Does that mean the University of Tennessee paid any such charter service that amount of money for Volunteers football coach Jeremy Pruitt, defensive coordinator Derrick Ansley, new defensive coaching hire Kevin Steele and possibly others to fly to the Left Coast in a last-minute attempt to convince linebacker Henry To'o To'o — arguably the team's best player — not to enter the NCAA transfer portal?
Not really. One would suspect the Haslam family sent Pruitt and his staffers a Pilot Oil jet, at least as long as they had it back in Knoxville in time to fly Haslam family members and/or friends to Sunday's NFL playoff game between the Haslam-owned Cleveland Browns and the host Kansas City Chiefs.
But that's not really the point. The point is that regardless of how much it cost the UT athletic department to make that trip, if Saturday night reports that To'o To'o is returning to the Vols for his junior year prove true, it was money very well spent.
Beyond that, whatever else has gone wrong with Big Orange football the past few months/years/decades — and what hasn't? — To'o To'o's return wasn't the only bit of good news this weekend in the embattled Pruitt's attempt to reverse his somewhat dysfunctional, divisive, dispiriting, almost monumentally disappointing first three years in Volsville.
Because not only are the Big Orange now set to take the field this fall with To'o To'o, he just might have the help of ridiculously talented defensive end Big Kat Bryant, who announced Saturday that he'll be transferring to Knoxville for two coaching staff reasons: The arrival of Steele from his previous stop at Auburn, and Shelton Felton, the Vols' outside linebackers coach who was also Bryant's high school coach.

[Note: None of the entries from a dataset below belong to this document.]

Lemma confusion_rates_perfect (a1 : list Q) (k : Z) :
  tie_free a1 → 1 ≤ k < len a1 →
  ∃ m, label_vectors argsort a1 a1 k ≫= confusion_rates = Ok m ∧
       (accuracy m == 1)%Q ∧ (precision m == 1)%Q ∧ (recall m == 1)%Q ∧
       (tpr m == 1)%Q ∧ (fpr m == 0)%Q.
Proof.
  intros Htf Hk.
  destruct (confusion_rates_ok argsort argsort_spec a1 a1 k) as [m Hm];
    [done..|].
  pose proof (confusion_rates_inv argsort argsort_spec a1 a1 k m Hm)
    as (_ & _ & Eyp & _ & _ & _ & _ & _ & Esum & E1 & E2 & E3
        & Eacc & Eprec & Erec & Etpr & Efpr).
  assert (fp m = 0 ∧ fn m = 0) as [Efp Efn].
  { revert Hm. rewrite label_vectors_perfect by (done || lia).
    cbn [mbind result_bind]. unfold confusion_rates. cbn [fst snd].
    rewrite ravel_confusion_targeting by (done || lia).
    rewrite !bool_decide_eq_true_2 by lia.
    intros [= <-]. cbn. split; by apply count_pair_diag_off. }
  exists m. split; [done|].
  rewrite Etpr, Eacc, Eprec, Erec, Efpr, Efp, Efn in *.
  rewrite !Z.add_0_r in *. rewrite Z.add_0_l in *.
  split_and!; try (apply Qdiv_diag; lia).
  unfold Qdiv. by rewrite Qmult_0_l.
Qed.

Lemma metrics_perfect_predictor (a1 : list Q) (p : Q) :
  tie_free a1 →
  Qeq_bool p 0 = false → Qeq_bool p 100 = false →
  1 ≤ num_ones_of p (len a1) < len a1 →
  ∃ acc prec rec t f,
    metrics argsort a1 a1 p = Ok (acc, prec, rec, t, f) ∧
    (acc == 1)%Q ∧ (prec == 1)%Q ∧ (rec == 1)%Q ∧ (t == 1)%Q ∧ (f == 0)%Q.
Proof.
  intros Htf Hp0 Hp100 Hk.
  destruct (confusion_rates_perfect a1 _ Htf Hk) as (m & Hm & ?).
  unfold metrics. rewrite metrics_run_unfold, label_assignments_unfold.
  rewrite Hp0, Hp100. cbn [orb]. rewrite Hm. cbn [mbind result_bind].
  by eexists _, _, _, _, _.
Qed.
End perfect_predictor.

(** ** Claims about [metrics64] *)

(** C4, as stated, fails in float64.  The largest double below 100/7 is
    14.285714285714285 (0x1.c924924924924p+3): it lies strictly between 0
    and 100/len(a1) for seven observations, yet the product of line 57
    rounds to 1.0, one observation is labelled positive and [metrics]
    returns its tuple, whatever order [argsort] gives to equal values. *)
Lemma metrics_returns_below_100_over_len :
  let p := 0x1.c924924924924p+3%float in
  let a1 := [1; 2; 3; 4; 5; 6; 7]%Q in
  let a2 := [2; 1; 3; 4; 5; 6; 7]%Q in
  (∃ q, f64.to_Q p = Some q ∧ (0 < q)%Q ∧ (q < 100 / inject_Z (len a1))%Q) ∧
  num_ones64 p (len a1) = Ok 1 ∧
  metrics64 stable_argsort a1 a2 p = Ok (5 # 7, 0, 0, 0, 1 # 6)%Q ∧
  metrics64 reversing_argsort a1 a2 p = Ok (5 # 7, 0, 0, 0, 1 # 6)%Q.
Proof.
  cbn zeta. split_and!.
  - eexists. split; [vm_compute; reflexivity|]. split; reflexivity.
  - vm_compute. reflexivity.
  - vm_compute. reflexivity.
  - vm_compute. reflexivity.
Qed.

Suddenly, it looks as though all those white-hot rumors that Pruitt was about to be canned due to possible NCAA violations are as warm as Friday night's dusting of snow in our area. Suddenly, it would appear that Pruitt now has at least one more season to prove Tennessee athletic director Phillip Fulmer was at least somewhat justifed in extending the coach's contract after just two seasons atop Rocky Top.
Yes, every storyline pouring out of Knoxville since midway through this past season's 3-7, Southeastern Conference-only campaign had screamed of a coach over his head and an administration none too eager to support him. And in the eyes of the perennially suffering UT fans, it's only been made worse by that extended contract.
Landing Bryant and convincing To'o To'o to return shouldn't necessarily prevent one from continuing to wonder how wise of a move it was to ink Pruitt to a contract extension that would guarantee him more than a $12 million buyout if he's canned prior to the 2021 season. One can also wonder how much longer the 70-year-old Fulmer should remain AD for approving such an extension.
Yet perhaps it's also best not to make too much of the COVID-19-tainted season just past. It was what it was, a nightmare for us all. May we be blessed enough not to see it, or any other pandemic, for another 100 years.
That said, this coming season can't look anything like last year if Pruitt expects to see the turning of autumn leaves for a fifth straight autumn in the Smoky Mountains. Losing is one thing, but when each of those seven defeats come by 10 or more points, something has to improve dramatically on the field.
The entire UT administration also needs to consider its conduct and image. Someone in the administration clearly let it leak during the 34-13 season-ending home loss to Texas A&M that the school was investigating alleged NCAA recruiting violations under Pruitt. That person needs to be fired. Beyond that, Pruitt shouldn't have been made to twist in the wind for what has now been nearly a month with no word from anyone — Fulmer included — about just what the heck was going on.
It has almost assuredly cost the Vols recruits, possibly coaches, and certainly done nothing to lessen the feeling within Big Orange Nation that its already fragile program is on the verge of total tatters. As for everybody else, they expect the school to substitute the playing of "Rocky Top" with "Send in the Clowns."
Merely return to the news of a little more than a week ago that the school had placed a hiring freeze on the football staff, which meant Pruitt wouldn't be allowed to replace coaches for the two openings he already had on staff, nor could he presumably sign assistants Tee Martin and Brian Niedermeyer to new contracts with their deals expiring.
Strange, perhaps, but not as strange as the Vols reversing course less than a week later to announce that Steele was coming on board, presumably to improve the defensive side of the ball, which had supposedly been Pruitt's strength before he came to Knoxville.
Alas, at least for now, a sort of uneasy peace seems to have come over Pruitt and his program. Maybe the hiring of Steele, a former UT player and coach, was all the Big Orange needed to get this football thing back on track for the first time in more than a decade.
Even so, for all who cling to the notion that there is no such thing as bad publicity, the UT football program seems intent on doing all it can these days to prove that adage wrong.